▶ **Task statement**: Write out, from the entries below, exactly the lines that run between the lines holding "destruct (Z.ltb_spec (remaining_count" and "cbn [in_packet set_in].", inclusive, and stop there.

BEGIN

Lemma safe_digits n c :
  reader_inv (in_packet c) → remaining_count (in_packet c) ≤ 0 →
  5 + remaining_count (in_packet c) ≤ Z.of_nat n →
  safe_phase digits_inv (read_digits n) c.
Proof.
  revert c. induction n as [|n IH]; intros c Hi Hc Hn.
  { destruct Hi as [(? & _)|(? & _)]; lia. }
  assert (Hi' := Hi). destruct Hi' as [(Hc4 & Hpl & Htp & Hpos & Hm & Hl)|(? & _)]; [|lia].
  unfold safe_phase. cbn [read_digits].
  pose proof (net_read_bound 1 (input c)) as Hr.
  destruct (_mosquitto_net_read 1 (input c)) as [[xs| |e] i];
    [|by eexists _, _|eexists _, _; split; [done|]; intros _; exact Hi].
  destruct Hr as (_ & Hr & _). destruct (Hr eq_refl) as [x ->].
  destruct (Z.ltb_spec (remaining_count (in_packet c) - 1) (-4)); [by eexists _, _|].
  set (k := - remaining_count (in_packet c)) in *.
  assert (0 ≤ k ≤ 3) by lia. pose proof (land127_bound x).
  assert (Hk : 0 < 128 ^ k ≤ 128 ^ 3) by (split; [lia|apply Z.pow_le_mono_r; lia]).
  assert (Hks : 128 ^ (1 + k) = 128 * 128 ^ k) by (rewrite Z.pow_add_r; lia).
  assert (Hinv : digits_inv (Packet (payload (in_packet c))
    (u32 (remaining_mult (in_packet c) * 128))
    (u32 (remaining_length (in_packet c) + u32 (Z.land x 127 * remaining_mult (in_packet c))))
    (packet_length (in_packet c)) (to_process (in_packet c)) (pos (in_packet c))
    (pmid (in_packet c)) (command (in_packet c)) (remaining_count (in_packet c) - 1))).
  { split; [left|]; cbn [remaining_count payload to_process pos remaining_mult remaining_length];
      [|lia].
    replace (- (remaining_count (in_packet c) - 1)) with (1 + k) by lia.
    unfold u32. rewrite Hm, (Z.mod_small (Z.land x 127 * _)) by nia.
    rewrite !Z.mod_small by nia. split_and!; try done; nia. }
  destruct (negb _); [|by eexists _, _].
  apply IH; cbn; [apply Hinv|lia|lia].
Qed.

Lemma safe_alloc c :
  digits_inv (in_packet c) → safe_phase payload_inv alloc_payload c.
Proof.
  intros [[(Hc & Hpl & Htp & Hpos & Hm & Hl)|(? & _)] Hneg]; [|lia].
  assert (remaining_length (in_packet c) < MAX_BODY).
  { eapply Z.lt_le_trans; [apply Hl|]. apply Z.pow_le_mono_r; lia. }
  eexists _, _. split; [done|]. unfold payload_inv, reader_inv.
  cbn [in_packet set_in]. destruct (Z.ltb_spec 0 (remaining_length (in_packet c)));
    cbn [remaining_count payload to_process pos remaining_length].
  - split; [right|lia]. rewrite (proj2 (Z.ltb_lt _ _)) by lia.
    split_and!; try lia. eexists. split; [done|]. rewrite length_replicate. lia.
  - split; [right|lia]. rewrite (proj2 (Z.ltb_ge _ _)) by lia.
    rewrite Htp, Hpos. split_and!; try lia. done.
Qed.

END

▶ **Written solution**:
  destruct (Z.ltb_spec (remaining_count (in_packet c) - 1) (-4)); [by eexists _, _|].
  set (k := - remaining_count (in_packet c)) in *.
  assert (0 ≤ k ≤ 3) by lia. pose proof (land127_bound x).
  assert (Hk : 0 < 128 ^ k ≤ 128 ^ 3) by (split; [lia|apply Z.pow_le_mono_r; lia]).
  assert (Hks : 128 ^ (1 + k) = 128 * 128 ^ k) by (rewrite Z.pow_add_r; lia).
  assert (Hinv : digits_inv (Packet (payload (in_packet c))
    (u32 (remaining_mult (in_packet c) * 128))
    (u32 (remaining_length (in_packet c) + u32 (Z.land x 127 * remaining_mult (in_packet c))))
    (packet_length (in_packet c)) (to_process (in_packet c)) (pos (in_packet c))
    (pmid (in_packet c)) (command (in_packet c)) (remaining_count (in_packet c) - 1))).
  { split; [left|]; cbn [remaining_count payload to_process pos remaining_mult remaining_length];
      [|lia].
    replace (- (remaining_count (in_packet c) - 1)) with (1 + k) by lia.
    unfold u32. rewrite Hm, (Z.mod_small (Z.land x 127 * _)) by nia.
    rewrite !Z.mod_small by nia. split_and!; try done; nia. }
  destruct (negb _); [|by eexists _, _].
  apply IH; cbn; [apply Hinv|lia|lia].
Qed.

Lemma safe_alloc c :
  digits_inv (in_packet c) → safe_phase payload_inv alloc_payload c.
Proof.
  intros [[(Hc & Hpl & Htp & Hpos & Hm & Hl)|(? & _)] Hneg]; [|lia].
  assert (remaining_length (in_packet c) < MAX_BODY).
  { eapply Z.lt_le_trans; [apply Hl|]. apply Z.pow_le_mono_r; lia. }
  eexists _, _. split; [done|]. unfold payload_inv, reader_inv.
  cbn [in_packet set_in]. destruct (Z.ltb_spec 0 (remaining_length (in_packet c)));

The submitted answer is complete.